• _What you are asked to do_:
Go through the material and return every line that contains the string "then".
════════════════════
(** X19.  Whatever the records, the handler POSTs at most one document, and
    the POST is then its last call; it returns a response only after a
    POST, and then exactly when the call to HealthLake itself did not
    raise. *)
Theorem handler_posts_last_if_at_all env Records tr :
  let run := sqs_lambda_handler env Records tr in
  ∃ evs,
    run.2 = tr ++ evs ∧
    ((posted evs = [] ∧ ∀ resp, run.1 ≠ Ok (Some resp)) ∨
     (∃ pre endpoint doc,
        evs = pre ++ [HealthlakePost endpoint doc] ∧
        posted pre = [] ∧
        is_ok run.1 = is_ok (healthlake env endpoint doc))).
Proof.
  cbn zeta. destruct Records as [|payload rest].
  { exists []. split; [by rewrite app_nil_r|]. left. done. }
  rewrite handler_runs_first_record.
  destruct (batch_of payload) as [bt|] eqn:Hb.
  2:{ rewrite handle_record_unbound by done. exists [].
      split; [by rewrite app_nil_r|]. left. done. }
  rewrite (handle_record_batch _ _ bt) by done.
  destruct (Study_new_events env (batch_bucket bt) (batch_instances bt) tr)
    as (ev1 & Etr & Hp1 & _ & _).
  destruct (Study.new env (batch_bucket bt) (batch_instances bt) tr)
    as [[a|e] s] eqn:Hnew; cbn [fst snd] in Etr; subst s.
  2:{ rewrite (bind_run_raise _ _ _ _ _ Hnew). exists ev1.
      split; [done|]. left. done. }
  rewrite (bind_run_ok _ _ _ _ _ Hnew).
  pose proof (call_imagingstudy_run env (template_bucket env)
    (template_key env) (template_map_key env) a (tr ++ ev1)) as Hcall.
  cbn zeta in Hcall.
  pose proof (imagingstudy_closed_events env (template_bucket env)
    (template_key env) (template_map_key env) (Study.instance a)
    (Study.series a)) as [Hev2 _]. cbn zeta in Hev2.
  destruct (imagingstudy_closed _ _ _ _ _ _) as [[r outs] ev2].
  cbn [fst snd] in Hev2, Hcall.
  assert (Hp2 : posted (ev1 ++ ev2) = []).
  { rewrite posted_app, Hp1. by destruct Hev2 as [->|[->| ->]]. }
  rewrite <- app_assoc in Hcall.
  destruct r as [[]|e]; cbn [rbind] in Hcall.
  2:{ rewrite (bind_run_raise _ _ _ _ _ Hcall). exists (ev1 ++ ev2).
      split; [done|]. left. done. }
  rewrite (bind_run_ok _ _ _ _ _ Hcall). cbn [snd].
  set (st := apply_outputs outs a) in *.
  pose proof (call_post_run env (host env) (region env) (endpoint_base env)
    st (tr ++ ev1 ++ ev2)) as Hpost.
  destruct (getitem (Study.imagingstudy_fhir st) (SKey "resourceType"))
    as [[| | |kind| |]|e] eqn:Hk;
    try (rewrite (bind_run_raise _ _ _ _ _ Hpost); exists (ev1 ++ ev2);
         split; [done|]; left; done).
  rewrite <- app_assoc in Hpost.
  exists ((ev1 ++ ev2) ++
          [HealthlakePost (endpoint_base env +:+ kind) (Study.imagingstudy_fhir st)]).
  destruct (healthlake env _ _) as [res|e] eqn:Hh; cbn [rbind] in Hpost.
  - rewrite (bind_run_ok _ _ _ _ _ Hpost). unfold ret. cbn [fst snd].
    split; [by rewrite <- app_assoc|]. right. eexists _, _, _.
    split; [done|]. split; [done|]. by rewrite Hh.
  - rewrite (bind_run_raise _ _ _ _ _ Hpost). cbn [fst snd].
    split; [by rewrite <- app_assoc|]. right. eexists _, _, _.
    split; [done|]. split; [done|]. by rewrite Hh.
Qed.


Lemma handler_posts_last_if_at_all_witness :
  let run := sqs_lambda_handler Sample.setup [Sample.payload ["bad.dcm"]] [] in
  ∃ evs,
    run.2 = [] ++ evs ∧
    ((posted evs = [] ∧ ∀ resp, run.1 ≠ Ok (Some resp)) ∨
     (∃ pre endpoint doc,
        evs = pre ++ [HealthlakePost endpoint doc] ∧
        posted pre = [] ∧
        is_ok run.1 = is_ok (healthlake Sample.setup endpoint doc))).
Proof.
  exact (handler_posts_last_if_at_all Sample.setup
           [Sample.payload ["bad.dcm"]] []).
Defined.

(** ** The document [Study.imagingstudy] leaves *)

Lemma draft_needs_mapping inst template tm sf r :
  draft inst template tm sf = Ok r → ∃ tkvs, template = JObj tkvs.
Proof.
  intros Hd. destruct template as [| | | | |tkvs]; [..|by eauto]; exfalso.
  all: unfold draft, deepcopy in Hd;
    apply rbind_ok_inv in Hd as (collected & _ & Hd);
    apply rbind_ok_inv in Hd as (resource & Hw & Hd);
    assert (Hr : ∀ kvs, resource ≠ JObj kvs)
      by (eapply rfold_write_step_not_mapping; [|exact Hw]; intros ? ?;
          discriminate);
    destruct resource as [| | | | |kvs]; try done; by destruct (Hr kvs).
Qed.

Lemma finalize_keeps_keys resource sf kvs' :
  finalize resource sf = Ok (JObj kvs') →
  ∃ kvs, resource = JObj kvs ∧ ∀ k, Dict.mem k kvs = true → Dict.mem k kvs' = true.
Proof.
  unfold finalize. destruct resource as [| | | | |kvs]; try done.
  destruct (Dict.mem _ kvs).
  - destruct (count_instances sf) as [n|e]; [|done]. cbn [rbind setitem].
    intros [= <-]. exists kvs. split; [done|]. intros k Hk.
    rewrite Dict_mem_set, Hk. by destruct (bool_decide _).
  - intros [= <-]. by exists kvs.
Qed.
════════════════════
• _Exercise solution_:
    the POST is then its last call; it returns a response only after a
    POST, and then exactly when the call to HealthLake itself did not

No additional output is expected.